This course is adapted from Web Age Course Azure IAM Intermediate Training.
Azure Policies
Azure Policy is a service in Azure that you use to create, assign and, manage policies. Azure Policy runs evaluations and scans for non-compliant resources.
Advantages of Azure policies are:
- Enforcement and compliance
- Apply policies at scale
- Remediation
Usage Cases |
Allowed resource types – Specify the resource types that your organization can deploy |
Allowed virtual machine SKUs – Specify a set of virtual machine SKUs that your organization can deploy |
Allowed locations – Restrict the locations your organization can specify when deploying resources |
Require tag and its value – Enforces a required tag and its value |
Azure Backup should be enabled for Virtual Machines – Audit if Azure Backup service is enabled for all Virtual machines |
Azure policy scope
- Management Group
- Subscription
- Resource Group
Policy Definitions
Many policy definitions are available. You can import policies from GitHub. Policy Definitions have a specific JSON format. You can create custom policy definitions.
Custom Policies
A custom policy definition allows customers to define their own rules for using Azure.
These rules often enforce:
- Cost management (skus)
- Security Practices(roles)
- Organization-specific rules (locations)
Before creating a custom policy, check the policy samples to see if a policy that matches your needs already exists.
https://github.com/Azure/azure-policy
- audit custom RBAC roles
- allowed role definitions
Azure Policy definition structure
Policy definitions describe resource compliance conditions and the effect to take if a condition is met. A condition compares a resource property field or a value to a required value.
List of available fields: https://docs.microsoft.com/en-us/azure/role-based-access-control/resource-provider-operations#microsoftauthorization
There are several conditions, such as equals, notEquals, contains, greater and less. https://docs.microsoft.com/en-us/azure/governance/policy/concepts/definition-structure?WT.mc_id=Portal-Microsoft_Azure_Policy#conditions
Azure Policy rule
The policy rule consists of If and Then blocks. In the If block, you define one or more conditions that specify when the policy is enforced. You can apply logical operators to these conditions to precisely define the scenario for a policy.

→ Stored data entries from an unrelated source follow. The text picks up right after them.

(** * multimedia-movil: identifier codec, media index and range streaming

    A shallow embedding of [src/utils/pathUtils.js] (the base64url
    identifier codec) and of the server module (media catalogue, lookup by
    id and the [GET /stream/:id] handler), together with the properties of
    the specification that concern them.

    Conventions of the embedding:
    - a JavaScript string is the list of its UTF-16 code units ([jsstring]);
    - a [Buffer] is the list of its bytes ([buffer]), each in [0, 255];
    - a JavaScript Number is a [number]: an integer-valued double, an
      infinity or NaN; arithmetic rounds to 53 significant bits as IEEE-754
      does;
    - code that may throw returns a [result]; code that touches the file
      system runs in the monad [M], which also records every access;
    - Node's library functions ([Buffer], [path], [fs], [String.prototype])
      are modelled after their documented behaviour on POSIX. *)

From Stdlib Require Import String Ascii ZArith List Bool Lia.
From Stdlib Require DecimalString.
Import ListNotations.
Local Open Scope Z_scope.

(** ** JavaScript strings and buffers *)

Definition jsstring := list Z.
Definition buffer := list Z.

(** An ASCII literal as a JavaScript string. *)
Definition js (s : string) : jsstring :=
  map (fun a => Z.of_N (N_of_ascii a)) (list_ascii_of_string s).

Definition zeqb_list : list Z -> list Z -> bool :=
  fix go (a b : list Z) : bool :=
    match a, b with
    | [], [] => true
    | x :: a', y :: b' => (x =? y) && go a' b'
    | _, _ => false
    end.

(** Thrown values: the only exceptions the modelled code can raise. *)
Inductive exn : Type :=
| RangeError            (* String.prototype.repeat with a negative count *)
| FsError (syscall code : string).
    (* a rejected fs call: which call ([scandir], [stat]) and its code *)

Inductive result (A : Type) : Type :=
| Ok (a : A)
| Throw (e : exn).
Arguments Ok {A} a.
Arguments Throw {A} e.

Definition rbind {A B} (r : result A) (k : A -> result B) : result B :=
  match r with
  | Ok a => k a
  | Throw e => Throw e
  end.

(** ** String.prototype helpers used by the codec *)

(** [s.replace(/c/g, d)] for a one-character pattern. *)
Definition replace_all (c d : Z) (s : jsstring) : jsstring :=
  map (fun x => if x =? c then d else x) s.

Fixpoint drop_leading (c : Z) (s : jsstring) : jsstring :=
  match s with
  | [] => []
  | x :: t => if x =? c then drop_leading c t else s
  end.

(** [s.replace(/=+$/, '')]: the leftmost match of [=+$] is the maximal run
    of ['='] that ends the string. *)
Definition strip_trailing_eq (s : jsstring) : jsstring :=
  List.rev (drop_leading 61 (rev s)).

(** ['='.repeat(n)]: throws a RangeError when the count is negative. *)
Definition str_repeat (c : Z) (n : Z) : result jsstring :=
  if n <? 0 then Throw RangeError else Ok (repeat c (Z.to_nat n)).

Definition str_length (s : jsstring) : Z := Z.of_nat (length s).

(** ** Buffer.from(str, 'utf8') *)

Definition is_high_surrogate (c : Z) : bool := (0xD800 <=? c) && (c <=? 0xDBFF).
Definition is_low_surrogate (c : Z) : bool := (0xDC00 <=? c) && (c <=? 0xDFFF).

Definition utf8_replacement : buffer := [0xEF; 0xBF; 0xBD].

Definition utf8_of_cp (cp : Z) : buffer :=
  if cp <? 0x80 then [cp]
  else if cp <? 0x800 then [0xC0 + cp / 64; 0x80 + cp mod 64]
  else if cp <? 0x10000 then
    [0xE0 + cp / 4096; 0x80 + (cp / 64) mod 64; 0x80 + cp mod 64]
  else
    [0xF0 + cp / 262144; 0x80 + (cp / 4096) mod 64;
     0x80 + (cp / 64) mod 64; 0x80 + cp mod 64].

Definition cp_of_surrogates (hi lo : Z) : Z :=
  0x10000 + (hi - 0xD800) * 1024 + (lo - 0xDC00).

(** A surrogate pair becomes one four-byte sequence; an unpaired surrogate
    becomes U+FFFD. *)
Fixpoint utf8_encode (s : jsstring) : buffer :=
  match s with
  | [] => []
  | c :: t =>
    if is_high_surrogate c then
      match t with
      | d :: t' =>
        if is_low_surrogate d
        then utf8_of_cp (cp_of_surrogates c d) ++ utf8_encode t'
        else utf8_replacement ++ utf8_encode t
      | [] => utf8_replacement
      end
    else if is_low_surrogate c then utf8_replacement ++ utf8_encode t
    else utf8_of_cp c ++ utf8_encode t
  end.

(** ** buf.toString('utf8'): the WHATWG decoder with U+FFFD replacement *)

Inductive utf8_state : Type :=
| U_start
| U_cont (cp : Z) (needed : nat) (lower upper : Z).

In the Then block, you define the effect that happens when the If conditions are fulfilled.
{
“if”: {
<condition> | <logical operator>
},
“then”: {
“effect”: “deny | audit | modify | append |auditIfNotExists | deployIfNotExists | disabled”
}
Azure Policy rule- Logical operators
Supported logical operators:
“not”: {condition or operator}
“allOf”:
“anyOf”:
Example
“if”: {
“allOf”: [{
“not”: {
“field”: “tags”,
“containsKey”: “application”
}
},
{
“field”: “type”,
“equals”: “Microsoft.Storage/storageAccounts”
}
]
}
Azure Policy – effects
Each policy definition in Azure Policy has a single effect that determines what happens when the policy rule is evaluated to match. The effects behave differently if they are for a new resource, an updated resource, or an existing resource. These effects are currently supported in a policy definition:
- Append
- Audit
- Deny
- DeployIfNotExists
- Modify
Details are available here: https://docs.microsoft.com/en-us/azure/governance/policy/concepts/effects
- Audit – used to create a warning event in the activity log when evaluating a non-compliant resource, but it doesn’t stop the request. e.g. “then”: { “effect”: “audit” }
- Deny – used to prevent a resource request that doesn’t match defined standards through a policy definition and fails the request.

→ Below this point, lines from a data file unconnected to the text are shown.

(** ** The claims on the streaming path *)

(** C1 (code defect).  The frame loop never has more than one operation
    under way ([inflight_le_1]), a tick that finds the flag set starts
    nothing ([tick_while_sending]) and the callback takes the flag down
    when it runs to its end ([callback_clears_flag]).  But the flag is not
    taken down when the send fails by throwing: in the runs
    [rebound_by_click] and [rebound_by_timer] the variable [ws] is rebound,
    while the frame is being read, to a socket that is still connecting, so
    [ws.send(buf)] throws and line 128 is not reached.  From then on,
    whatever happens, the flag stays set with nothing under way and no frame
    is sent. *)
Theorem C1_flag_stays_set c v cv evs :
  let s1 := run rebound_by_click (init c v cv) in
  let s2 := run rebound_by_timer (init c v cv) in
  (uncaught s1 = 1 ∧ sending (run evs s1) = true ∧ inflight (run evs s1) = 0 ∧
   frames (calls (run evs s1)) = []) ∧
  (uncaught s2 = 1 ∧ sending (run evs s2) = true ∧ inflight (run evs s2) = 0 ∧
   frames (calls (run evs s2)) = []).
Proof.
  intros s1 s2.
  assert (H1 : stuck s1) by (repeat split; reflexivity).
  assert (H2 : stuck s2) by (repeat split; reflexivity).
  split.
  - split; [reflexivity|].
    pose proof (stuck_run evs s1 H1) as (E1 & E2 & E3).
    pose proof (stuck_frames evs s1 H1) as E4.
    unfold inflight. rewrite E1, E2, E3, E4. done.
  - split; [reflexivity|].
    pose proof (stuck_run evs s2 H2) as (E1 & E2 & E3).
    pose proof (stuck_frames evs s2 H2) as E4.
    unfold inflight. rewrite E1, E2, E3, E4. done.
Qed.

(** C4 (code defect).  Every close schedules one reconnect a second ahead
    ([close_schedules_one]), but reconnects do run in parallel: the click
    handler connects whenever [ws] is not open, also while the timer of a
    closed socket is pending.  In the run [click_then_timer] one socket has
    closed and two connection attempts are under way; when both fail, two
    timers are pending. *)
Theorem C4_parallel_reconnects c v cv :
  let s := run click_then_timer (init c v cv) in
  socks s = [CLOSED; CONNECTING; CONNECTING] ∧ live s = [1; 2] ∧
  timers (run [EClose 1; EClose 2] s) = [2000%N; 2000%N].
Proof. repeat split; reflexivity. Qed.

(** C6 (code defect).  When the socket that completes its handshake is the one
    [ws] names, the two settings go out on it first ([onopen_current]).  But
    [onopen] sends on [ws], whichever socket opened: in the run [double_click]
    socket 0 completes its handshake while [ws] names socket 1, which is
    still connecting, so the first [send] throws and nothing is emitted; and
    nothing is ever transmitted on socket 0 afterwards. *)
Theorem C6_handshake_without_settings c v cv evs :
  let s := run double_click (init c v cv) in
  socks s = [OPEN; CONNECTING] ∧ ws s = Some 1 ∧ calls s = [] ∧ uncaught s = 1 ∧
  wire 0 (run evs s) = [].
Proof.
  intros s. repeat split; try reflexivity.
  rewrite (orphan_run 0 evs s); [reflexivity|].
  exists 1. split; [reflexivity|]. simpl. lia.
Qed.

(** C7.  While the socket is open, a change of the colour selector sends
    exactly one [color=<value>] message and a change of the confidence slider
    exactly one [conf=<value>] message, within the handler itself; the frame
    loop's state is neither consulted nor changed. *)
Theorem C7_settings_propagation s v :
  ws_open s = true →
  ∃ i, ws s = Some i ∧
    let sc := step (EColor v) s in
    let sf := step (EConf v) s in
    calls sc = calls s ++ [mkCall i OPEN (Text (lit "color=" ++ v))] ∧
    calls sf = calls s ++ [mkCall i OPEN (Text (lit "conf=" ++ v))] ∧
    (sending sc, encoding sc, reading sc, raf sc, uncaught sc) =
      (sending s, encoding s, reading s, raf s, uncaught s) ∧
    (sending sf, encoding sf, reading sf, raf sf, uncaught sf) =
      (sending s, encoding s, reading s, raf s, uncaught s).
Proof.
  destruct s as [nw sk w tm sd co cf cv vr mp rf en rd cl sh cs un].
  unfold ws_open; simpl. destruct w as [i|]; [|done].
  intros H%bool_decide_eq_true. exists i. split; [done|].
  simpl. unfold_task; unfold ws_open; simpl.
  rewrite !bool_decide_eq_true_2 by done. simpl. rewrite H. done.
Qed.

Lemma C7_settings_propagation_witness :
  let s := run [EClick; EOpen 0] (init (lit "red") (lit "0.5") (lit "0.5")) in
  calls (step (EColor (lit "blue")) s) =
    calls s ++ [mkCall 0 OPEN (Text (lit "color=blue"))].
Proof.
  intros s.
  destruct (C7_settings_propagation s (lit "blue") eq_refl) as (i & Hi & H & _).
  injection Hi as <-. exact H.
Defined.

- DeployIfNotExists – executes a template deployment when the condition is met.
- Modify – used to add, update, or remove properties or tags on a resource during creation or update. A common example is updating tags on resources
- Append – used to add additional fields to the requested resource during creation or update. A common example is specifying allowed IPs for a storage resource.